Work request:
Reproduce word for word, from the entries below, the line with "(∀ rs, ReplicaStatus_", the line with "wpw_norm. cbn [or_panic mjoin option_join wpw]. rewrite", and every line between them, and nothing more.

Records shown:
Lemma wpc_configureReplicas w redo :
  intact cl p up w → (∀ j, 0 ≤ j < n → pod_PodIP (cs_pods w0 j) ≠ "" ∧ same_pod (cs_pods w0 j) (cs_pods w j)) →
  (∀ i st, i ≠ p → index_at (MySQLStatus ss) i = Some (Some st) → status_config st = config (cs_servers w i)) →
  wpc (for_range (indexed (MySQLStatus ss)) redo (configureReplicaStep ss)) w
    (λ o w', ∃ redo' S', o = Return redo' ∧ w' = with_servers S' w ∧ intact cl p up w' ∧ config (S' p) = config (cs_servers w p) ∧
       ∀ i, 0 ≤ i < n → i ≠ p → up i = true → follows (config (S' i))).
Proof.
  intros Hok Hpods Hcfg.
  apply wpw_for_range with (I := λ rest _ w', ∃ seen S', indexed (MySQLStatus ss) = seen ++ rest ∧ w' = with_servers S' w ∧
    intact cl p up w' ∧ config (S' p) = config (cs_servers w p) ∧
    (∀ i st, i ≠ p → (i, Some st) ∈ seen → follows (config (S' i))) ∧
    (∀ i st, i ≠ p → (i, Some st) ∈ rest → status_config st = config (S' i))).
  - exists [], (cs_servers w). split; [done|]. split; [by destruct w|]. split_and!; [done|done| |].
    + intros i st _ Hi. by apply elem_of_nil in Hi.
    + intros i st Hi Hin%elem_of_indexed. by apply Hcfg.
  - intros redo' w' (seen & S' & Heq & -> & Hok' & Hp & Hf & _). rewrite app_nil_r in Heq. subst seen.
    exists redo', S'. split_and!; try done. intros i Hi Hne Hup.
    destruct (proj2 (a_status _ _ _ _ _ _ _ Hall) i Hi) as (ist & Hist & Hq). unfold queried in Hq. rewrite Hup in Hq.
    destruct Hq as (st & -> & _). by eapply Hf, elem_of_indexed.
  - intros [i ist] rest redo' w' (seen & S' & Heq & -> & Hok' & Hp & Hf & Hr). unfold configureReplicaStep. cbn [fst snd].
    rewrite (a_primary _ _ _ _ _ _ _ Hall).
    assert (indexed (MySQLStatus ss) = (seen ++ [(i, ist)]) ++ rest) as Heq' by by rewrite <- app_assoc.
    assert (∀ j st, j ≠ p → (j, Some st) ∈ rest → status_config st = config (S' j)) as Hr' by (intros; apply Hr; set_solver).
    assert (i = p ∨ ist = None → ∃ acc, Return redo' = Return acc ∧ ∃ seen S'', indexed (MySQLStatus ss) = seen ++ rest ∧
      with_servers S' w = with_servers S'' w ∧ intact cl p up (with_servers S' w) ∧ config (S'' p) = config (cs_servers w p) ∧
      (∀ j st, j ≠ p → (j, Some st) ∈ seen → follows (config (S'' j))) ∧
      (∀ j st, j ≠ p → (j, Some st) ∈ rest → status_config st = config (S'' j))) as Hskip.
    { intros Hi. exists redo'. split; [done|]. exists (seen ++ [(i, ist)]), S'. split_and!; try done.
      intros j st Hj [?|?%list_elem_of_singleton]%elem_of_app; [by eapply Hf|]. naive_solver. }
    destruct (i =? p) eqn:Hip; bool_cases; [by apply Hskip; left|]. destruct ist as [st|]; [|by apply Hskip; right].
    assert ((i, Some st) ∈ indexed (MySQLStatus ss)) as Hin%elem_of_indexed by (rewrite Heq; set_solver).
    wpw_norm. apply wpc_configureReplica with (st := st); [done|done| |exact Hpods|].
    { apply Hr; [done|by left]. }
    intros redo2 S2 H2 Hf2. cbn in H2 |- *. eexists. split; [done|]. exists (seen ++ [(i, Some st)]), S2.
    split; [done|]. split; [done|]. split; [by eapply (intact_servers i (with_servers S' w))|].
    split; [by rewrite (rc_others _ _ _ H2)|]. pose proof (NoDup_indexed_fst (MySQLStatus ss)) as Hnd. rewrite Heq', !fmap_app in Hnd.
    apply NoDup_app in Hnd as (Hnd & Hdis & _). cbn in Hnd, Hdis. apply list.NoDup_app in Hnd as (_ & Hdis' & _). split.
    + intros j st' Hj [Hin'| ?%list_elem_of_singleton]%elem_of_app; [|by simplify_eq]. rewrite (rc_others _ _ _ H2); [by eapply Hf|].
      intros ->. apply (Hdis' i); [|by left]. apply list_elem_of_fmap. by exists (i, Some st').
    + intros j st' Hj Hin'. rewrite (rc_others _ _ _ H2); [by apply Hr'|].
      intros ->. apply (Hdis i); [set_solver|]. apply list_elem_of_fmap. by exists (i, Some st').
Qed.

(** ** The primary *)

(** A configuration that waits for half of the replicas. *)
Definition waits_for_half (c : cfg) : Prop :=
  n ≠ 1 → SemiSyncMasterEnabled c.1.1 = true ∧ WaitForSlaveCount c.1.1 = n / 2.

Lemma wpc_enableSemiSync pst redo w (Q : outcome bool → cluster_state → Prop) :
  SemiSyncMasterEnabled (GlobalVariables_ pst) = SemiSyncMasterEnabled (config (cs_servers w p)).1.1 →
  WaitForSlaveCount (GlobalVariables_ pst) = WaitForSlaveCount (config (cs_servers w p)).1.1 →
  (∀ redo' S', reconfigures p (cs_servers w) S' → waits_for_half (config (S' p)) →
     ReadOnly (config (S' p)).1.1 = ReadOnly (config (cs_servers w p)).1.1 → Q (Return redo') (with_servers S' w)) →
  wpc (enableSemiSync ss pst redo) w Q.
Proof.
  intros Hm Hc HQ. pose proof Hheal as []. unfold enableSemiSync. rewrite (a_cluster _ _ _ _ _ _ _ Hall), (a_primary _ _ _ _ _ _ _ Hall).
  change (Replicas (Spec (cluster_of cl w0))) with n. rewrite Z.quot_div_nonneg by lia.
  assert (∀ redo', waits_for_half (config (cs_servers w p)) → Q (Return redo') w) as Hsame.
  { intros redo' Hw. specialize (HQ redo' (cs_servers w)). destruct w. by apply HQ. }
  destruct (n =? 1) eqn:H1; bool_cases; [by apply Hsame; intros ?|].
  destruct (_ || _) eqn:Hset; cbn [wpw].
  - wpw_norm. apply wpc_primary; [done|done|]. intros S1 H. cbn. pose proof H as (_ & Hcp & _). specialize (Hcp p).
    rewrite bool_decide_true in Hcp by done. apply HQ.
    + eapply turns_reconfigures; [|exact H]. done.
    + intros _. rewrite Hcp. done.
    + by rewrite Hcp.
  - apply orb_false_iff in Hset as [Hs1 Hs2]. bool_cases. apply Hsame. intros _. rewrite <- Hm, <- Hc. split; [|done]. by destruct (SemiSyncMasterEnabled _).
Qed.

Lemma wpc_configurePrimary pst w (Q : outcome bool → cluster_state → Prop) :
  index_at (MySQLStatus ss) p = Some (Some pst) → status_config pst = config (cs_servers w p) → within p up (cs_servers w) →
  (∀ rs, ReplicaStatus_ pst = Some rs → included (RetrievedGtidSet rs) (executed (cs_servers w p))) →
  (∀ redo' S', reconfigures p (cs_servers w) S' → waits_for_half (config (S' p)) →
     ReadOnly (config (S' p)).1.1 = ReadOnly (config (cs_servers w p)).1.1 → Q (Return redo') (with_servers S' w)) →
  wpc (configurePrimary ss) w Q.
Proof.
  intros Hpst Hcfg HW Hret HQ. pose proof Hheal as []. unfold configurePrimary, status_at. rewrite (a_primary _ _ _ _ _ _ _ Hall), Hpst.
  wpw_norm. cbn [or_panic mjoin option_join wpw]. rewrite wpw_bind_outcome.
  assert (wpc (match ReplicaStatus_ pst with None => Ret (Return false) | Some rs => drainRetrieved ss rs end) w
    (λ o w', ∃ redo S', o = Return redo ∧ w' = with_servers S' w ∧ reconfigures p (cs_servers w) S' ∧ (config (S' p)).1.1 = (config (cs_servers w p)).1.1)) as Hdrain.
  { destruct (ReplicaStatus_ pst) as [rs|] eqn:Hrs; [|exists false, (cs_servers w); split; [done|]; split; [by destruct w|by split]].
    unfold drainRetrieved. rewrite (a_primary _ _ _ _ _ _ _ Hall), wpw_bind_outcome.
    assert (wpc (if ReplicaIORunning rs =s "Yes" then _ <-? db_do ss p StopReplicaIOThread id ;; _ <-- kcall (Sleep 100) ;; Ret (Return true)
                 else Ret (Return false)) w
      (λ o w', ∃ redo S', o = Return redo ∧ w' = with_servers S' w ∧ reconfigures p (cs_servers w) S' ∧ (config (S' p)).1.1 = (config (cs_servers w p)).1.1)) as Hstop.
    { destruct (_ =s "Yes"); [|exists false, (cs_servers w); split; [done|]; split; [by destruct w|by split]].
      wpw_norm. apply wpc_stopIO; [done|done|]. intros S1 H. unfold kcall. wpw_norm. intros _ w1 ->. exists true, S1. split_and!; [done..| |].
      - eapply turns_reconfigures; [|exact H]. done.
      - destruct H as (_ & Hc & _). specialize (Hc p). rewrite bool_decide_true in Hc by done. by rewrite Hc. }
    eapply wpw_conseq; [exact Hstop|]. intros ? ? (redo & S1 & -> & -> & H1 & Hc1).
    destruct (RetrievedGtidSet rs <>s ""); [|by exists redo, S1]. wpw_norm.
    apply wpc_wait; [done|done|by apply H1| |by left|].
    - etrans; [by apply Hret|]. apply H1.
    - intros S2 H2 _. cbn in H2 |- *. exists true, S2. split_and!; [done..| |].
      + etrans; [exact H1|]. by apply evolve_reconfigures.
      + exact (eq_trans (f_equal (λ c, c.1.1) (evolve_config p up p _ _ H2)) Hc1). }
  eapply wpw_conseq; [exact Hdrain|]. intros ? ? (redo & S1 & -> & -> & H1 & Hc1).
  apply wpc_enableSemiSync.
  - change (cs_servers (with_servers S1 w)) with S1. rewrite Hc1, <- Hcfg. done.
  - change (cs_servers (with_servers S1 w)) with S1. rewrite Hc1, <- Hcfg. done.
  - change (cs_servers (with_servers S1 w)) with S1. intros redo' S2 H2 Hw Hro. apply HQ; [by etrans|done|by rewrite Hro, Hc1].
Qed.

Lemma wpc_makeWritable pst redo w (Q : outcome bool → cluster_state → Prop) :
  index_at (MySQLStatus ss) p = Some (Some pst) → ReadOnly (GlobalVariables_ pst) = ReadOnly (config (cs_servers w p)).1.1 →
  waits_for_half (config (cs_servers w p)) →
  (∀ redo' S', reconfigures p (cs_servers w) S' → waits_for_half (config (S' p)) → ReadOnly (config (S' p)).1.1 = false →
     Q (Return redo') (with_servers S' w)) →
  wpc (makeWritable ss redo) w Q.
Proof.
  intros Hpst Hro Hw HQ. pose proof Hheal as []. unfold makeWritable, status_at.
  rewrite (a_cluster _ _ _ _ _ _ _ Hall), (a_primary _ _ _ _ _ _ _ Hall), Hpst.
  change (ReplicationSourceSecretName (Spec (cluster_of cl w0))) with (ReplicationSourceSecretName (Spec cl)). rewrite h_source.
  wpw_norm. cbn [or_panic mjoin option_join wpw]. destruct (ReadOnly (GlobalVariables_ pst)) eqn:E.
  - wpw_norm. apply wpc_writable; [done|done|]. intros S1 H. unfold kcall. wpw_norm. intros _ w1 ->.
    pose proof H as (_ & Hc & _). specialize (Hc p). rewrite bool_decide_true in Hc by done. cbn [wpw]. apply HQ.
    + eapply turns_reconfigures; [|exact H]. done.
    + intros Hn. rewrite Hc. by apply Hw.
    + by rewrite Hc.
  - specialize (HQ redo (cs_servers w)). destruct w. by apply HQ.
Qed.

(** ** The whole configuration *)

Definition configured (S : servers) : Prop :=
  (∀ i, 0 ≤ i < n → i ≠ p → up i = true → follows (config (S i))) ∧
  waits_for_half (config (S p)) ∧ ReadOnly (config (S p)).1.1 = false.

Response:
  (∀ rs, ReplicaStatus_ pst = Some rs → included (RetrievedGtidSet rs) (executed (cs_servers w p))) →
  (∀ redo' S', reconfigures p (cs_servers w) S' → waits_for_half (config (S' p)) →
     ReadOnly (config (S' p)).1.1 = ReadOnly (config (cs_servers w p)).1.1 → Q (Return redo') (with_servers S' w)) →
  wpc (configurePrimary ss) w Q.
Proof.
  intros Hpst Hcfg HW Hret HQ. pose proof Hheal as []. unfold configurePrimary, status_at. rewrite (a_primary _ _ _ _ _ _ _ Hall), Hpst.
  wpw_norm. cbn [or_panic mjoin option_join wpw]. rewrite wpw_bind_outcome.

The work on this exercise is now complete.